**Work item**
Return only what lies between the first line of the entries and the line containing "the categorizer, the", both lines included.

[[ Exercise input, beginning ]]

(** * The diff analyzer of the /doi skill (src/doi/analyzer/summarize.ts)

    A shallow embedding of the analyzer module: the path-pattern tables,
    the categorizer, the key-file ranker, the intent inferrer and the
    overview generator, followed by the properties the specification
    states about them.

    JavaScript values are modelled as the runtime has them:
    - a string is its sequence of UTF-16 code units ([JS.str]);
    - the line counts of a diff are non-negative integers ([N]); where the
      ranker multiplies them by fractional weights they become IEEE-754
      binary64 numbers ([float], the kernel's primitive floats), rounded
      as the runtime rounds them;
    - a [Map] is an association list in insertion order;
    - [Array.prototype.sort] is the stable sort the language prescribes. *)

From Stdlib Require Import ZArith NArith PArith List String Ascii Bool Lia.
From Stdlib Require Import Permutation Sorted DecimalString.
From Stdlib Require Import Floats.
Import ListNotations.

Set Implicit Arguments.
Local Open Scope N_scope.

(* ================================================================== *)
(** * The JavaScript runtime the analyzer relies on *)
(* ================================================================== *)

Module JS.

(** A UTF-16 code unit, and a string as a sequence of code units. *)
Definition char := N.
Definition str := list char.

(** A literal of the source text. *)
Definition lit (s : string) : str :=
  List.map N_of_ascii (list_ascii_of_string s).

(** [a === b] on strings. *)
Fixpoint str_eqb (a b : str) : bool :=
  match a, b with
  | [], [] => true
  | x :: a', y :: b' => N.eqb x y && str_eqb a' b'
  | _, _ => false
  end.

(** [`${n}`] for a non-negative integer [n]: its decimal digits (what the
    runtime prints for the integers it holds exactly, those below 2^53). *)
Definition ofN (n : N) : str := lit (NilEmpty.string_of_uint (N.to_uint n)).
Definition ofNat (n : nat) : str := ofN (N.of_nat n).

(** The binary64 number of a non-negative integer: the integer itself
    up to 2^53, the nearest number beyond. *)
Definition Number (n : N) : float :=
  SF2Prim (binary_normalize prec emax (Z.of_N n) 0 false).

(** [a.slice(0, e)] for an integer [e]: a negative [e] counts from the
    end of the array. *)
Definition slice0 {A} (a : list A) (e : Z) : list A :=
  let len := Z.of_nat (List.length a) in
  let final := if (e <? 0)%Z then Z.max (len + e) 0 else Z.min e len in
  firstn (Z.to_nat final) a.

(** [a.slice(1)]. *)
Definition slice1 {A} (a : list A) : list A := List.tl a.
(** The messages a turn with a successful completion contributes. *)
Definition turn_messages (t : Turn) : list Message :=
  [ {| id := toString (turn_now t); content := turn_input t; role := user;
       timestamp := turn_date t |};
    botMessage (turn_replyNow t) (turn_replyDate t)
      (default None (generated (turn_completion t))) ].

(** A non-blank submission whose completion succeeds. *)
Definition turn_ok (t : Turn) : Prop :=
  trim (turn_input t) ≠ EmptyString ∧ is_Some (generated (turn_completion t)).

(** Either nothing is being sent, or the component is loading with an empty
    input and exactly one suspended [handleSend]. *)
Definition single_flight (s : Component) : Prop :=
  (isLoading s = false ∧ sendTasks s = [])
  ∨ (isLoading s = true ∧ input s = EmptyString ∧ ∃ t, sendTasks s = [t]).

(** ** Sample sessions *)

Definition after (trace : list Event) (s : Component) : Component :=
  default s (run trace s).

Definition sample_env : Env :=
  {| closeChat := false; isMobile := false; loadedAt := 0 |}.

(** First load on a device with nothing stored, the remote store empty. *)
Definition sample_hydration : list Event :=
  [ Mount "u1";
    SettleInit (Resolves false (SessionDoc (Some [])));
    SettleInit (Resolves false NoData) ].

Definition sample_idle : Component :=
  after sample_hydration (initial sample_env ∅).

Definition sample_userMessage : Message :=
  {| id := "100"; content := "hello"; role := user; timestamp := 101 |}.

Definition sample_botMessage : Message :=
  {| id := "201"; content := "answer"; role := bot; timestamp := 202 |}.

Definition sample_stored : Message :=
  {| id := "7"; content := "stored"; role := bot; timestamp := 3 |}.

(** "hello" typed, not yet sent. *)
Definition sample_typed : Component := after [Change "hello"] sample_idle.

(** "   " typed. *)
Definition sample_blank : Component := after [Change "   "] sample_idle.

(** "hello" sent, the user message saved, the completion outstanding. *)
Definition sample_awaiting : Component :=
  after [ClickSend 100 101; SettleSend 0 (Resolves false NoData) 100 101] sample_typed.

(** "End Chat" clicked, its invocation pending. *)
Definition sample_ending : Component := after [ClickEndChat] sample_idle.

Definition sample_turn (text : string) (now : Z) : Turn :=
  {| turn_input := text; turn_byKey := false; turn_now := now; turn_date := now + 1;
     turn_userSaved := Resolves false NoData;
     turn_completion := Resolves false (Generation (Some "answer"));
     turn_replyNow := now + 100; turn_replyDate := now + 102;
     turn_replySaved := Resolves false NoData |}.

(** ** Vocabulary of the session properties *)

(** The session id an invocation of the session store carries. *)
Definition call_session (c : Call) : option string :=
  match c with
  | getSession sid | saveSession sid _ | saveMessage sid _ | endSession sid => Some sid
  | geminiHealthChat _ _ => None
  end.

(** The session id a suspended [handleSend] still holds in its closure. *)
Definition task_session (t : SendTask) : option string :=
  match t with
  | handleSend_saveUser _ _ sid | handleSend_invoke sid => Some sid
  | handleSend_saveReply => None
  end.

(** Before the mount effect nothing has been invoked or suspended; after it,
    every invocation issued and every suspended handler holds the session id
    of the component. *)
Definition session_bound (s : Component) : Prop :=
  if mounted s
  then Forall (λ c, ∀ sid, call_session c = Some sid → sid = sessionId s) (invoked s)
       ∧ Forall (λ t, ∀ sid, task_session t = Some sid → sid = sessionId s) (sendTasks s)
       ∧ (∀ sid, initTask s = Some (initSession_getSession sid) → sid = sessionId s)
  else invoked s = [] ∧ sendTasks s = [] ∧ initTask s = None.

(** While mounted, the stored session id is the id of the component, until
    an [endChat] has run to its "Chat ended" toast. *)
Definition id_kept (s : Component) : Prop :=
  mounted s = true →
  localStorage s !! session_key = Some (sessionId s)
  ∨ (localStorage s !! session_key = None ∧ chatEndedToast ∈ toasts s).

[[ Exercise input, end ]]

**Solution for this exercise**
(** * The diff analyzer of the /doi skill (src/doi/analyzer/summarize.ts)

    A shallow embedding of the analyzer module: the path-pattern tables,
    the categorizer, the key-file ranker, the intent inferrer and the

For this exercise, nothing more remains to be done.